By Elizabeth Broadbent
On October 19th, the state of Georgia executed 63 year old Gregory Paul Lawler for the October 1997 murder of police Officer John Sowa. A white man who killed another white man, Lawler also critically wounded another police officer, Patricia Cocciolone, who attended the execution in a wheelchair. He is the seventh inmate put to death in Georgia this year, the most since the reinstatement of the death penalty. The crimes were committed with an AR-15 rifle, the same used by the Aurora shooter, the San Bernardino shooting, and the Sandy Hook massacre.
Officers Sowa and Cocciolone were responding to a domestic dispute; they found Lawler “pulling his drunken girlfriend to her feet.” He went to his apartment, and officers decided to try to help her get home. Once the girlfriend was inside, he tried to shut the door on the officers. “Sowa put his hand up to keep the door from shutting and said they just wanted to make sure the girlfriend lived there and that she would be safe.” Lawler opened fire with an AR-15 and body-armor-penetrating bullets. When officers responded to Cocciolone’s distress call, they found both officer’s guns still in their holsters.
However, Lawler has been diagnosed with something that most closely resembles Asperger’s syndrome, which, his attorneys said, “impaired his social interactions and judgments.” This explains both his crime, they say, and his damning testimony. Because of his disorder, he couldn’t read the officer’s facial expressions or body language and thought he was about to be killed. He had to take the stand to make a self-defense argument, and it was disastrous; he seemed to have no sympathy for the officers. The attorneys argued that because of his autism, “has often been mistakenly perceived as cold, callous, or remorseless.”
He refused a final prayer or a chance to say any last words.

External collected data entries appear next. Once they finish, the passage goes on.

(** ** The steps are undone *)

(** A list of sixteen, or of 32, elements. *)
Ltac explode l H :=
  repeat (destruct l as [|? l]; [discriminate H|]); destruct l; [|discriminate H].

Definition block_ok (buf : list Z) : Prop := length buf = 16%nat /\ bytes_ok buf.
Definition schedule_ok (s : list Z * Z) : Prop := length (fst s) = 32%nat /\ bytes_ok (fst s) /\ byte_ok (snd s).

Lemma at_ok (l : list Z) i : bytes_ok l -> byte_ok (nth i l 0).
Proof.
  intros Hb. destruct (nth_in_or_default i l 0) as [Hin| ->]; [|by unfold byte_ok].
  apply (proj1 (Forall_forall _ _) Hb). by apply list_elem_of_In.
Qed.

Lemma length_xor_at i v l : length (xor_at i v l) = length l.
Proof. apply length_insert. Qed.

Lemma xor_at_bytes i v l : bytes_ok l -> byte_ok v -> bytes_ok (xor_at i v l).
Proof.
  intros Hb Hv. unfold xor_at. destruct (decide (i < length l)%nat).
  - apply Forall_insert; [done|]. apply lxor_byte; [|done]. by apply at_ok.
  - by rewrite list_insert_ge by lia.
Qed.

(** The bytes of a state that is written at some places. *)
Ltac solve_ok :=
  repeat first [assumption | apply xor_at_bytes | apply at_ok | apply sbox_byte | apply xtime_byte | apply lxor_byte].

Lemma shiftRows_inverse buf : length buf = 16%nat -> aes_shiftRows_inv (aes_shiftRows buf) = buf.
Proof. intros H. explode buf H. reflexivity. Qed.

Lemma shiftRows_ok buf : block_ok buf -> block_ok (aes_shiftRows buf).
Proof.
  intros [H Hb]. explode buf H. split; [done|]. unfold bytes_ok in *. rewrite !Forall_cons in Hb. cbn.
  rewrite !Forall_cons. naive_solver.
Qed.

Lemma subBytes_inverse buf : bytes_ok buf -> aes_subBytes_inv (aes_subBytes buf) = buf.
Proof.
  intros H. unfold aes_subBytes_inv, aes_subBytes. rewrite map_map. rewrite <- (map_id buf) at 2. apply map_ext_in.
  intros a Ha. apply sbox_inverse. apply (proj1 (Forall_forall _ _) H). by apply list_elem_of_In.
Qed.

Lemma subBytes_ok buf : block_ok buf -> block_ok (aes_subBytes buf).
Proof.
  intros [H Hb]. split; [by unfold aes_subBytes; rewrite length_map|]. apply Forall_map.
  eapply Forall_impl; [exact Hb|]. apply sbox_byte.
Qed.

Lemma addRoundKey_inverse buf k :
  length buf = 16%nat -> (16 <= length k)%nat -> aes_addRoundKey (aes_addRoundKey buf k) k = buf.
Proof.
  unfold aes_addRoundKey. intros Hb Hk. assert (Ht : length buf = length (take 16 k)) by (rewrite length_take; lia).
  revert Ht. generalize (take 16 k). clear. revert buf.
  induction buf as [|x buf IH]; intros [|y l] Hl; [done|done|done|]. simpl. rewrite IH by (simpl in Hl; lia). f_equal. solve_xor.
Qed.

Lemma addRoundKey_ok buf k :
  block_ok buf -> (16 <= length k)%nat -> bytes_ok k -> block_ok (aes_addRoundKey buf k).
Proof.
  intros [H Hb] Hk Hkb. unfold aes_addRoundKey. split; [rewrite length_zip_with, length_take; lia|].
  apply zip_lxor_bytes; [done|by apply Forall_take].
Qed.

(** A column after both transformations: the sums cancel. *)
Lemma mix_inverse a b c d :
  byte_ok a -> byte_ok b -> byte_ok c -> byte_ok d ->
  let e := Z.lxor (Z.lxor (Z.lxor a b) c) d in
  let a' := Z.lxor a (Z.lxor e (rj_xtime (Z.lxor a b))) in
  let b' := Z.lxor b (Z.lxor e (rj_xtime (Z.lxor b c))) in
  let c' := Z.lxor c (Z.lxor e (rj_xtime (Z.lxor c d))) in
  let d' := Z.lxor d (Z.lxor e (rj_xtime (Z.lxor d a))) in
  let e' := Z.lxor (Z.lxor (Z.lxor a' b') c') d' in
  let z' := rj_xtime e' in
  let x' := Z.lxor e' (rj_xtime (rj_xtime (Z.lxor (Z.lxor z' a') c'))) in
  let y' := Z.lxor e' (rj_xtime (rj_xtime (Z.lxor (Z.lxor z' b') d'))) in
  Z.lxor a' (Z.lxor x' (rj_xtime (Z.lxor a' b'))) = a /\
  Z.lxor b' (Z.lxor y' (rj_xtime (Z.lxor b' c'))) = b /\
  Z.lxor c' (Z.lxor x' (rj_xtime (Z.lxor c' d'))) = c /\
  Z.lxor d' (Z.lxor y' (rj_xtime (Z.lxor d' a'))) = d.
Proof.
  intros Ha Hb Hc Hd. cbv zeta.
  rewrite !xtime_lxor by (repeat first [assumption | apply xtime_byte | apply lxor_byte]).
  split_and!; solve_xor.
Qed.

Lemma mix_column_ok i buf : block_ok buf -> block_ok (mix_column i buf).
Proof.
  intros [Hl Hb]. unfold block_ok, mix_column. split; [by rewrite !length_xor_at|]. solve_ok.
Qed.

(** The columns are transformed independently. *)
Definition mix (a b c d : Z) : list Z :=
  let e := Z.lxor (Z.lxor (Z.lxor a b) c) d in
  [Z.lxor a (Z.lxor e (rj_xtime (Z.lxor a b))); Z.lxor b (Z.lxor e (rj_xtime (Z.lxor b c)));
   Z.lxor c (Z.lxor e (rj_xtime (Z.lxor c d))); Z.lxor d (Z.lxor e (rj_xtime (Z.lxor d a)))].

Definition unmix (a b c d : Z) : list Z :=
  let e := Z.lxor (Z.lxor (Z.lxor a b) c) d in
  let z := rj_xtime e in
  let x := Z.lxor e (rj_xtime (rj_xtime (Z.lxor (Z.lxor z a) c))) in
  let y := Z.lxor e (rj_xtime (rj_xtime (Z.lxor (Z.lxor z b) d))) in
  [Z.lxor a (Z.lxor x (rj_xtime (Z.lxor a b))); Z.lxor b (Z.lxor y (rj_xtime (Z.lxor b c)));
   Z.lxor c (Z.lxor x (rj_xtime (Z.lxor c d))); Z.lxor d (Z.lxor y (rj_xtime (Z.lxor d a)))].

Lemma mixColumns_columns a b c d e f g h i j k l m n o p :
  aes_mixColumns [a; b; c; d; e; f; g; h; i; j; k; l; m; n; o; p] =
  mix a b c d ++ mix e f g h ++ mix i j k l ++ mix m n o p.
Proof. reflexivity. Qed.

Lemma mixColumns_inv_columns a b c d e f g h i j k l m n o p :
  aes_mixColumns_inv [a; b; c; d; e; f; g; h; i; j; k; l; m; n; o; p] =
  unmix a b c d ++ unmix e f g h ++ unmix i j k l ++ unmix m n o p.
Proof. reflexivity. Qed.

So far this year, with seven executions, Georgia ties with Texas for the most in the United States. Lawler is just one more case of a man fallen through the cracks: a man disabled by autism spectrum disorder, yet executed by a state who refused to understand the limitations of his condition. Says the Southeastern head of the International Brotherhood of Police Officers, Lawler’s diagnosis is “convenient.” Why does it matter when the diagnosis occurs, as long as it’s an authentic one? It’s certainly inconvenient for the defendant, to say the least. But beyond that, shouldn’t it not just overturn his death penalty sentence, but possibly call for a new trial?
But Georgia has a history of executing the mentally disabled. In April of this year, the state murdered Kenneth Fults, an intellectually disabled black man, for the murder of a 19 year old white woman. He had a tested IQ of 74, ranking him in the lowest 1% of the population. In January 2015, the state executed Warren Lee Hill, with an IQ of approximately 70 and, according to his attorney, “the emotional and cognitive ability of a young boy.” In July, Georgia executed John Connor, a man with intellectual disability and a horrific childhood where “sexual and emotional abuse were the norm.” The list goes on.
We aren’t executing dangerous criminal masterminds. We’re killing the poor, the unlucky, and the intellectually disabled. Georgia only illustrates how the death penalty, as currently practiced in America, is unconscionable, and needs to be abolished.